Chapter 22, Problem 12P

(a)

To determine

The $x-$ component of the electric force exerted by $A$ on $C$.

Answer to Problem 12P

The $x-$ component of the electric force exerted by $A$ on $C$ is $0$.

Explanation of Solution

Given info: The charge of particle $A$ is $3.00\times {10}^{-4}\text{C}$, charge of particle $B$ is $-6.00\times {10}^{-4}\text{C}$, and charge of particle $C$ is $1.00\times {10}^{-4}\text{C}$, location of particle $A$ is origin, location of particle $B$ is $\left(4.00\text{m,}\text{0}\right)$ and  location of particle $C$ is $\left(0,3.00\text{m}\right)$.

The diagram for the given condition is shown below.

Figure 1

The formula to calculate the electrical force is,

$F_{{\text{AC}}_{\text{x}}}=\frac{k_e{q}_1{q}_2}{r^2}$

Here,

$k_e$ is the constant.

$q_1$ is the charge on particle $A$.

$q_2$ is the charge on particle $C$.

$r$ is the distance between the particles $A$ and $C$ on $x-$ axis.

The particle $A$ is at origin that is the abscissa and the ordinate both are $0$.and the particle $C$ is at the distance of $3.00\text{m}$ from the $y-$ axis and the abscissa is $0$.

The distance from the $x-$ axis is $0$ for both the particles $A$ and $C$. So, no net force will act on the particle $A$ by $C$.

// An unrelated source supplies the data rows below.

(* ===== verification/Quantize.v ===== *)
(** * internal/knn: quantization

    [Quantize] and [roundF32] of [internal/knn/knn.go] (and [roundF32] of
    [cmd/buildindex/main.go], the same text): fourteen [float32] features become the
    sixteen [int16] the search works on.  The conversion [int16(x)] of a NaN is
    implementation-dependent: it is the parameter [unspec] of the model. *)

From S2P Require Import Prelude Floats Index Kernel.

Module Quantize.
Import Index Kernel.

Local Open Scope Z_scope.

Section Quantize.
Variable unspec : float -> Z.

(** ** The code *)

Definition QuantScaleF : float := f32_of_Z 10000.
Definition QuantMaxF : float := f32_of_Z 10000.
Definition half : float := ratio 53 1024 false 1 2.

Definition roundF32 (x : float) : float :=
  if f_ge x (S754_zero false)
  then f32_of_f64 (f64_floor (f64_add (f64_of_f32 x) half))
  else f32_of_f64 (f64_ceil (f64_sub (f64_of_f32 x) half)).

(** The body of the loop of [Quantize]. *)
Definition quantize1 (v : float) : Z :=
  let x := f32_mul v QuantScaleF in
  let x := if f_gt x QuantMaxF then QuantMaxF
           else if f_lt x (SFopp QuantMaxF) then SFopp QuantMaxF else x in
  i16_of_float unspec (roundF32 x).

Definition Quantize (v : list float) : res (list Z) :=
  foldM (fun out i => x ← get v i; set out i (quantize1 x)) (repeat 0 PADDED_DIMS) (seq 0 DIMS).

Lemma Quantize_halts v : halts (Quantize v).
Proof. unfold Quantize. halts_go. Qed.
End Quantize.
#[global] Hint Resolve Quantize_halts : halts.

(** ** Bounds *)

Definition not_nan (x : float) : Prop := match x with S754_nan => False | _ => True end.

Lemma QuantMaxF_value : QuantMaxF = S754_finite false 10240000 (-10).
Proof. reflexivity. Qed.

Lemma half_value : half = S754_finite false 4503599627370496 (-53).
Proof. reflexivity. Qed.

Lemma compare_cont_cases m n :
  match Pos.compare_cont Eq m n with
  | Eq => Zpos m = Zpos n | Lt => Zpos m < Zpos n | Gt => Zpos n < Zpos m
  end.
Proof. change (Pos.compare_cont Eq m n) with (Pos.compare m n). destruct (Pos.compare_spec m n); lia. Qed.

(** A clamped float is at most 10000 in magnitude. *)
Lemma clamp_bound (x : float) :
  (match x with S754_finite _ m _ => Zpos m < 2 ^ 24 | S754_nan => False | _ => True end) ->
  let y := if f_gt x QuantMaxF then QuantMaxF
           else if f_lt x (SFopp QuantMaxF) then SFopp QuantMaxF else x in
  match y with S754_finite s m e => fin_le 24 s y 10000 0 | S754_zero _ => True | _ => False end.
Proof.
  assert (fin_le 24 false (S754_finite false 10240000 (-10)) 10000 0 /\
          fin_le 24 true (S754_finite true 10240000 (-10)) 10000 0) as [Hp Hn]
    by (split; (split; [done|]; split; [apply dle_of; [lia|by vm_compute]|lia])).
  rewrite QuantMaxF_value. destruct x as [s|s| |s m e]; intros Hm; try done.
  - by destruct s.
  - unfold f_gt, f_lt, SFltb, SFopp, SFcompare.
    assert (e < -10 \/ (e = -10 /\ Zpos m <= 10240000) -> fin_le 24 s (S754_finite s m e) 10000 0) as Hin.
    { intros He. split; [done|]. split; [|done]. apply dle_of; [lia|].
      destruct He as [He|[-> He]]; [|change (10000 * 2 ^ (0 - -10)) with 10240000; lia].
      assert (2 ^ 11 <= 2 ^ (0 - e)) by (apply Z.pow_le_mono_r; lia). lia. }
    destruct s.
    + cbn [negb]. destruct (Z.compare_spec e (-10)) as [->|He|He]; cbn [CompOpp].
      * pose proof (compare_cont_cases m 10240000) as E. destruct (Pos.compare_cont Eq m 10240000);
          cbn [CompOpp]; [apply Hin; right; split; [done|] | apply Hin; right; split; [done|] | exact Hn].
        -- by rewrite E.
        -- by apply Z.lt_le_incl.
      * apply Hin. lia.
      * exact Hn.
    + cbn [negb]. destruct (Z.compare_spec (-10) e) as [<-|He|He].
      * pose proof (compare_cont_cases 10240000 m) as E. destruct (Pos.compare_cont Eq 10240000 m);
          [apply Hin; right; split; [done|] | exact Hp | apply Hin; right; split; [done|]].
        -- by rewrite <-E.
        -- by apply Z.lt_le_incl.
      * exact Hp.
      * apply Hin. lia.
Qed.


(** Rounding a float of magnitude at most 10000 to an integer stays within 10000. *)
Lemma floor_bound x :
  fin_le 53 false x 20001 (-1) -> fin_le 53 false (f64_floor x) 10000 0.
Proof.
  destruct x as [s| | |s m e]; try done. intros (-> & H & Hm). unfold f64_floor.
  destruct (Z.leb_spec 0 e) as [He|He].
  - split; [done|]. split; [|done]. intros k Hk Hf. rewrite Z.add_0_l in *.
    specialize (H (k + 1) ltac:(lia) ltac:(lia)). replace (-1 + (k + 1)) with k in H by lia.
    assert (Zpos m * 2 ^ e * 2 <= 20001) as H2.
    { replace (e + (k + 1)) with (e + 1 + k) in H by lia. rewrite !Z.pow_add_r in H by lia.
      apply (Z.mul_le_mono_pos_r _ _ (2 ^ k)); [apply Z.pow_pos_nonneg; lia|]. lia. }
    rewrite Z.pow_add_r by lia. rewrite Z.mul_assoc. apply Z.mul_le_mono_nonneg_r; [|lia].
    apply Z.pow_nonneg. lia.
  - cbn [cond_Zopp]. set (z := Zpos m / 2 ^ (- e)).
    assert (0 <= z <= 10000) as Hz.
    { pose proof (Z.pow_pos_nonneg 2 (- e) ltac:(lia) ltac:(lia)) as Hp. split; [apply Z.div_pos; lia|].
      apply Z.lt_succ_r, Z.div_lt_upper_bound; [done|].
      specialize (H (- e) ltac:(lia) ltac:(lia)). replace (e + - e) with 0 in H by lia.
      replace (- e) with (-1 + - e + 1) at 1 by lia. rewrite Z.pow_add_r by lia. lia. }
    pose proof (normalize_bound 53 1024 10000 0 ltac:(lia) ltac:(lia) ltac:(vm_compute; discriminate)
      ltac:(vm_compute; discriminate) ltac:(lia) z 0 false) as HN.
    replace (z <? 0) with false in HN by lia. apply HN. intros k _ _. rewrite !Z.add_0_l.
    rewrite Z.abs_eq by lia. apply Z.mul_le_mono_nonneg_r; [apply Z.pow_nonneg; lia|lia].
Qed.

Lemma ceil_bound x :
  fin_le 53 true x 20001 (-1) -> fin_le 53 true (f64_ceil x) 10000 0.
Proof.
  destruct x as [s| | |s m e]; try done. intros (-> & H & Hm).
  pose proof (floor_bound (S754_finite false m e) ltac:(done)) as HF.
  unfold f64_floor, f64_ceil in *. destruct (Z.leb_spec 0 e) as [He|He].
  - split; [done|]. apply HF.
  - cbn [cond_Zopp] in *. rewrite Z.opp_involutive.
    destruct (Zpos m / 2 ^ (- e)) as [|p|p] eqn:Ep; [done| |].
    + cbn [Z.opp]. apply (normalize_bound 53 1024 10000 0 ltac:(lia) ltac:(lia)
        ltac:(vm_compute; discriminate) ltac:(vm_compute; discriminate) ltac:(lia) (Zneg p) 0 true).
      assert (Zpos p <= 10000); [|intros k _ _; rewrite !Z.add_0_l; cbn [Z.abs];
        apply Z.mul_le_mono_nonneg_r; [apply Z.pow_nonneg; lia|lia]].
      rewrite <-Ep. apply Z.lt_succ_r, Z.div_lt_upper_bound; [apply Z.pow_pos_nonneg; lia|].
      specialize (H (- e) ltac:(lia) ltac:(lia)). replace (e + - e) with 0 in H by lia.
      replace (- e) with (-1 + - e + 1) at 1 by lia. rewrite Z.pow_add_r by lia. lia.
    + pose proof (Z.div_pos (Zpos m) (2 ^ (- e)) ltac:(lia) ltac:(apply Z.pow_pos_nonneg; lia)). lia.
Qed.

(** Adding a half to a float of at most 10000 gives at most 10000.5. *)
Lemma half_sum m e :
  dle (Zpos m) e 10000 0 ->
  let ez := Z.min e (-53) in
  let z := Zpos (fst (shl_align m e ez)) + Zpos (fst (shl_align 4503599627370496 (-53) ez)) in
  0 < z /\ dle z ez 20001 (-1).
Proof.
  intros H. cbv zeta. set (ez := Z.min e (-53)).
  destruct (shl_align_spec m e ez) as [Hm Em]. destruct (shl_align_spec 4503599627370496 (-53) ez) as [Hh Eh].
  rewrite Em in Hm. rewrite Eh in Hh.
  replace (Z.min e ez) with ez in Hm by lia. replace (Z.min (-53) ez) with ez in Hh by lia.
  split; [lia|]. apply dle_of; [lia|]. rewrite Hm, Hh.
  specialize (H (- ez) ltac:(lia) ltac:(lia)). rewrite Z.add_0_l in H.
  replace (e + - ez) with (e - ez) in H by lia.
  replace (- ez) with (-1 - ez + 1) in H by lia. rewrite (Z.pow_add_r 2 (-1 - ez) 1) in H by lia.
  change 4503599627370496 with (2 ^ 52). rewrite <-Z.pow_add_r by lia.
  replace (52 + (-53 - ez)) with (-1 - ez) by lia. lia.
Qed.

Lemma add_half_bound y :
  fin_le 53 false y 10000 0 -> fin_le 53 false (f64_add y half) 20001 (-1).
Proof.
  rewrite half_value. destruct y as [s| | |s m e]; try done.
  - intros _. cbn [f64_add SFadd]. split; [done|]. split; [apply dle_of; [lia|by vm_compute]|by vm_compute].
  - intros (-> & H & _). unfold f64_add, SFadd. cbn [cond_Zopp].
    destruct (half_sum m e H) as [Hz Hd]. cbv zeta in *. set (ez := Z.min e (-53)) in *.
    set (z := _ + _) in *. clearbody z.
    replace false with (z <? 0) at 1 by lia.
    apply (normalize_bound 53 1024); try lia; [by vm_compute|by vm_compute|]. by rewrite Z.abs_eq by lia.
Qed.

Lemma sub_half_bound y :
  fin_le 53 true y 10000 0 -> fin_le 53 true (f64_sub y half) 20001 (-1).
Proof.
  rewrite half_value. destruct y as [s| | |s m e]; try done.
  - intros _. cbn [f64_sub SFsub negb]. split; [done|]. split; [apply dle_of; [lia|by vm_compute]|by vm_compute].
  - intros (-> & H & _). unfold f64_sub, SFsub. cbn [cond_Zopp].
    destruct (half_sum m e H) as [Hz Hd]. cbv zeta in *. set (ez := Z.min e (-53)) in *.
    set (a := Zpos (fst (shl_align m e ez))) in *.
    set (c := Zpos (fst (shl_align 4503599627370496 (-53) ez))) in *.
    replace true with (- a - c <? 0) at 1 by lia.
    apply (normalize_bound 53 1024); try lia; [by vm_compute|by vm_compute|].
    rewrite Z.abs_neq by lia. by replace (- (- a - c)) with (a + c) by lia.
Qed.

Lemma trunc_bound s x : fin_le 24 s x 10000 0 -> exists z, f_trunc x = Some z /\ -10000 <= z <= 10000.
Proof.
  destruct x as [?| | |s' m e]; try done; [by exists 0|]. intros (-> & H & _). unfold f_trunc.
  eexists. split; [done|].
  assert (forall v, 0 <= v <= 10000 -> -10000 <= cond_Zopp s v <= 10000) as Hs
    by (intros v Hv; destruct s; cbn; lia).
  destruct (Z.leb_spec 0 e) as [He|He].
  - specialize (H 0 ltac:(lia) ltac:(lia)). rewrite !Z.add_0_r in H.
    pose proof (Z.pow_nonneg 2 e).
    replace (cond_Zopp s (Zpos m) * 2 ^ e) with (cond_Zopp s (Zpos m * 2 ^ e)) by (destruct s; cbn; lia).
    apply Hs. split; [|lia]. apply Z.mul_nonneg_nonneg; lia.
  - specialize (H (- e) ltac:(lia) ltac:(lia)). replace (e + - e) with 0 in H by lia.
    pose proof (Z.pow_pos_nonneg 2 (- e) ltac:(lia) ltac:(lia)).
    replace (Z.quot (cond_Zopp s (Zpos m)) (2 ^ (- e))) with (cond_Zopp s (Zpos m / 2 ^ (- e))).
    + apply Hs. split; [apply Z.div_pos; lia|]. apply Z.div_le_upper_bound; [done|]. rewrite Z.add_0_l in H. lia.
    + destruct s; cbn [cond_Zopp].
      * rewrite Z.quot_opp_l by lia. by rewrite Z.quot_div_nonneg by lia.
      * by rewrite Z.quot_div_nonneg by lia.
Qed.

Lemma roundF32_bound (x : float) s :
  fin_le 24 s x 10000 0 -> exists s', fin_le 24 s' (roundF32 x) 10000 0.
Proof.
  intros Hx. unfold roundF32.
  assert (forall s p' y, fin_le p' s y 10000 0 -> fin_le 53 s (f64_of_f32 y) 10000 0) as Hup.
  { intros s0 p' y. apply (refloat_bound 53 1024); try lia; by vm_compute. }
  assert (forall s p' y, fin_le p' s y 10000 0 -> fin_le 24 s (f32_of_f64 y) 10000 0) as Hdown.
  { intros s0 p' y. apply (refloat_bound 24 128); try lia; by vm_compute. }
  destruct (f_ge x (S754_zero false)) eqn:E.
  - exists false. eapply Hdown, floor_bound, add_half_bound, Hup.
    destruct x as [?|?| |s' m e]; try done. destruct s'; [done|]. destruct Hx as [<- Hx]. by split.
  - exists true. eapply Hdown, ceil_bound, sub_half_bound, Hup.
    destruct x as [?|?| |s' m e]; try done. destruct s'; [|done]. destruct Hx as [<- Hx]. by split.
Qed.

Lemma f32_mul_digits x y :
  match f32_mul x y with
  | S754_finite _ m _ => Zpos m < 2 ^ 24 | _ => True
  end.
Proof.
  unfold f32_mul, SFmul. destruct x as [?|?| |s m e], y as [?|?| |s' m' e']; try done.
  pose proof (round_aux_digits 24 128 ltac:(lia) (xorb s s') (Zpos (m * m')) (e + e') loc_Exact ltac:(lia)) as H.
  destruct (binary_round_aux _ _ _ _ _ _); try done. apply H.
Qed.

Lemma f32_mul_not_nan x : not_nan x -> not_nan (f32_mul x QuantScaleF).
Proof.
  change QuantScaleF with QuantMaxF. rewrite QuantMaxF_value. unfold f32_mul, SFmul.
  destruct x as [?|?| |s m e]; try done. intros _.
  pose proof (round_aux_digits 24 128 ltac:(lia) (xorb s false) (Zpos (m * 10240000)) (e + -10) loc_Exact ltac:(lia)) as H.
  by destruct (binary_round_aux _ _ _ _ _ _).
Qed.

Lemma quantize1_bound unspec x : not_nan x -> -10000 <= quantize1 unspec x <= 10000.
Proof.
  intros Hx. unfold quantize1. cbv zeta.
  pose proof (f32_mul_digits x QuantScaleF) as Hd. pose proof (f32_mul_not_nan x Hx) as Hn.
  set (y := f32_mul x QuantScaleF) in *. clearbody y.
  pose proof (clamp_bound y ltac:(by destruct y)) as Hc. cbv zeta in Hc.
  set (w := if f_gt y QuantMaxF then _ else _) in *. clearbody w.
  assert (exists s, fin_le 24 s w 10000 0) as [s Hw].
  { destruct w as [s0|s0| |s0 m e]; try done; [by exists s0|by exists s0]. }
  destruct (roundF32_bound w s Hw) as [s' Hr]. destruct (trunc_bound s' _ Hr) as (z & Hz & Hb).
  unfold i16_of_float. rewrite Hz. by replace ((-32768 <=? z) && (z <=? 32767)) with true by lia.
Qed.

Lemma Quantize_ok unspec v :
  length v = DIMS -> Forall not_nan v ->
  returns (Quantize unspec v) (fun q =>
    length q = 16%nat /\ quantized q /\ q !! 14%nat = Some 0 /\ q !! 15%nat = Some 0 /\
    forall i x, v !! i = Some x -> q !! i = Some (quantize1 unspec x)).
Proof.
  intros Hl Hv. unfold Quantize. eapply wp_conseq.
  { apply (wp_for _ (fun k q => length q = 16%nat /\ quantized q /\
      (forall i, (14 <= i < 16)%nat -> q !! i = Some 0) /\
      forall i x, (i < k)%nat -> v !! i = Some x -> q !! i = Some (quantize1 unspec x))).
    - split; [done|]. split; [unfold quantized; cbn; repeat constructor; lia|].
      split; [|intros; lia]. intros i Hi. assert (i = 14 \/ i = 15)%nat as [-> | ->] by lia; done.
    - intros k q Hk (Lq & Qq & Hz & Hq). unfold DIMS in *. rewrite Nat.add_0_l.
      destruct (v !! k) as [x|] eqn:Ex; [|apply lookup_ge_None in Ex; lia].
      rewrite (get_ok _ _ _ Ex), bind_Ok, set_ok by lia. apply wp_ok.
      assert (-10000 <= quantize1 unspec x <= 10000) as Hb.
      { apply quantize1_bound. rewrite List.Forall_forall in Hv. apply Hv.
        apply list_elem_of_In, list_elem_of_lookup. by exists k. }
      rewrite length_insert. split; [done|]. split; [by apply Forall_insert|].
      split; [intros i Hi; rewrite list_lookup_insert_ne by lia; by apply Hz|].
      intros i y Hi Hy. destruct (decide (i = k)) as [->|Hne].
      + rewrite list_lookup_insert_eq by lia. congruence.
      + rewrite list_lookup_insert_ne by done. apply Hq; [lia|done]. }
  intros q (Lq & Qq & Hz & Hq). split; [done|]. split; [done|]. split; [apply Hz; lia|].
  split; [apply Hz; lia|]. intros i x Hx. apply Hq; [|done]. apply lookup_lt_Some in Hx. lia.
Qed.

(** ** Properties *)

(** C34: quantization always produces a query the search is proved for: from fourteen
    features none of which is a NaN (infinities and values far out of range included)
    [Quantize] returns sixteen values, each within the quantization range of plus or
    minus 10000, the two padding dimensions zero; rounding never leaves the range. *)
Theorem Quantize_query unspec v :
  length v = DIMS -> Forall not_nan v ->
  returns (Quantize unspec v) (fun q =>
    length q = 16%nat /\ quantized q /\ q !! 14%nat = Some 0 /\ q !! 15%nat = Some 0 /\
    forall i x, v !! i = Some x -> q !! i = Some (quantize1 unspec x)).
Proof. apply Quantize_ok. Qed.

Example Quantize_query_witness :
  returns (Quantize (fun _ => 0) (repeat (f32_ratio false 1 3) 14)) (fun q =>
    length q = 16%nat /\ quantized q /\ q !! 14%nat = Some 0 /\ q !! 15%nat = Some 0 /\
    forall i x, repeat (f32_ratio false 1 3) 14 !! i = Some x -> q !! i = Some (quantize1 (fun _ => 0) x)).
Proof. apply Quantize_query; [done|]. repeat constructor; by vm_compute. Defined.

End Quantize.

Thus, the $x$ component of the electric force exerted by $A$ on $C$ is,

$F_{{\text{AC}}_{\text{x}}}=0$

Conclusion:

Therefore, the $x$ component of the electric force exerted by $A$ on $C$ is $0$.

(b)

To determine

The $y-$ component of the force exerted by $A$ on $C$.

Answer to Problem 12P

The $y-$ component of the force exerted by $A$ on $C$ is $30\text{N}$.

Explanation of Solution

Given info: The charge of particle $A$ is $3.00\times {10}^{-4}\text{C}$, charge of particle $B$ is $-6.00\times {10}^{-4}\text{C}$, and charge of particle $C$ is $1.00\times {10}^{-4}\text{C}$, location of particle $A$ is origin, location of particle $B$ is $\left(4.00\text{m,}\text{0}\right)$ and  location of particle $C$ is $\left(0,3.00\text{m}\right)$.

The formula to calculate the electrical force is,

$F_{{\text{AC}}_{\text{y}}}=\frac{k_e{q}_1{q}_2}{r^2}$

Substitute $3.00\times {10}^{-4}\text{C}$ for $q_1$, $1.00\times {10}^{-4}\text{C}$ for $q_2$, $3.00\text{m}$ to calculate $F_{{\text{AC}}_{\text{y}}}$ as,

$\begin{array}{c}{F}_{{\text{AC}}_{\text{y}}}=\frac{\left(9\times {10}^9\text{N}\cdot {\text{m}}^2/{\text{C}}^2\right)\left(3.00\times {10}^{-4}\text{C}\right)\left(1.00\times {10}^{-4}\text{C}\right)}{{\left(3.00\text{m}\right)}^2}\\ =30\text{N}\end{array}$

Conclusion:

Therefore, the $y-$ component of the force exerted by $A$ on $C$ is $30\text{N}$.

(c)

To determine

The magnitude of the force exerted by $B$ on $C$.

Answer to Problem 12P

The magnitude of the force exerted by $B$ on $C$ is $21.6\text{N}$.

Explanation of Solution

Given info: The charge of particle $A$ is $3.00\times {10}^{-4}\text{C}$, charge of particle $B$ is $-6.00\times {10}^{-4}\text{C}$, and charge of particle $C$ is $1.00\times {10}^{-4}\text{C}$, location of particle $A$ is origin, location of particle $B$ is $\left(4.00\text{m,}\text{0}\right)$ and  location of particle $C$ is $\left(0,3.00\text{m}\right)$.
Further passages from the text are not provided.